In total, representatives from 63 hospitals responded. They revealed that from Monday morning to Wednesday lunchtime this week:

  • More than nine out of 10 respondents (90.5%) felt patients were coming into harm in their department due to the quality of care that can be delivered under current conditions
  • 87% of respondents had patients being treated in corridors
  • 68% of respondents had patients waiting in ambulances outside their ED

Free text responses reveal more shocking details related to the pressure.

One respondent stated that they had a person who had waited more than 19 hours for an in-patient bed to become available after a decision was made to admit them. This meant in total that patient spent more than 25 hours in A&E.

The findings of the poll are included in an open letter that RCEM has sent to the leaders of the Conservative, Labour and Liberal Democrat parties highlighting its concern that none has made any specific manifesto promises related to addressing the current crisis in the Emergency Care system.

RCEM President Dr Adrian Boyle said: “These responses reveal the true and shameful reality of the state of Emergency Care in the UK. And the level of harm and risk our patients are being exposed to, as recently as yesterday.

“Last year the deaths of more than 250 people a week were associated with long waits in Emergency Departments – that’s equivalent of airplane full of people every seven days.

“And, as shocking as that is, even more shocking is that these deaths are entirely preventable if long waits before admission were addressed and eradicated.

“But as the political parties detail their plans and commitments ahead of the General Election, we have yet to see one specific policy in any manifesto aimed at tacking this scandalous and shameful situation. Seriously?

“The risk to patients’ lives is very real, it is very serious and is happening right now. People are dying, and all we have from those hoping to form the next government is a deafening silence on this issue, which really is a matter of life and death.

In the letter Dr Boyle describes the current situation as ‘nothing short of a national scandal’ highlighting the huge numbers of people waiting excessive amounts of time in A&E.
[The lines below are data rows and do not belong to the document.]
Lemma parse_table_rows_ok years rows : forall d d',
  table_ok years d -> res_fold (parse_table_row years) rows d = Ok d' ->
  table_ok years d'.
Proof.
  induction rows as [|row rows IH]; intros d d' Hd; cbn [res_fold].
  - now intros [= <-].
  - destruct (parse_table_row years d row) as [d1|] eqn:R; [|discriminate].
    cbn [res_bind]. apply IH. now apply (parse_table_row_ok years d row).
Qed.

(** X11.  In a table that [_parse_table] returns every label occurs once, and
    under a label every year occurs once and is a year of the header. *)
Theorem parse_table_shape soup signaler d :
  _parse_table soup signaler = Ok d ->
  exists table years,
    Soup.find_text_parent "h2" signaler soup = Ok table
    /\ res_map (fun x => Num.int (Soup.get_text x))
         (skipn 2 (Soup.find_all "th" table)) = Ok years
    /\ table_ok years d.
Proof.
  unfold _parse_table.
  destruct (Soup.find_text_parent "h2" signaler soup) as [table|]; [|discriminate].
  cbn [res_bind].
  destruct (res_map _ (skipn 2 (Soup.find_all "th" table))) as [years|] eqn:Hy;
    [|discriminate].
  cbn [res_bind]. intros H. exists table, years.
  split; [reflexivity|]. split; [exact Hy|].
  refine (parse_table_rows_ok years _ [] d _ H).
  split; [constructor | intros ? ? []].
Qed.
He references data which shows last year more than 1.5m people waited more than 12 hours in an ED, and of those almost 400,000 ended up spending more than 24 hours in the department.

He also highlighted that the people who end up waiting the longest are often some of society’s most vulnerable members – older people and those who need in-patient care.

The RCEM President then seeks an explicit commitment from the party leaders to work with the College to help resuscitate Emergency Care and prevent any more people from coming to unnecessary harm.

RCEM has published its own set of priorities which the next government should adopt in Resuscitate Emergency Care.

Notes to editors

The survey ran from 9am on Monday 17 June 2024 until 12pm on Wednesday 19 June 2024.

63 unique responses were received out of a possible total on 225. This represents a 28% response rate.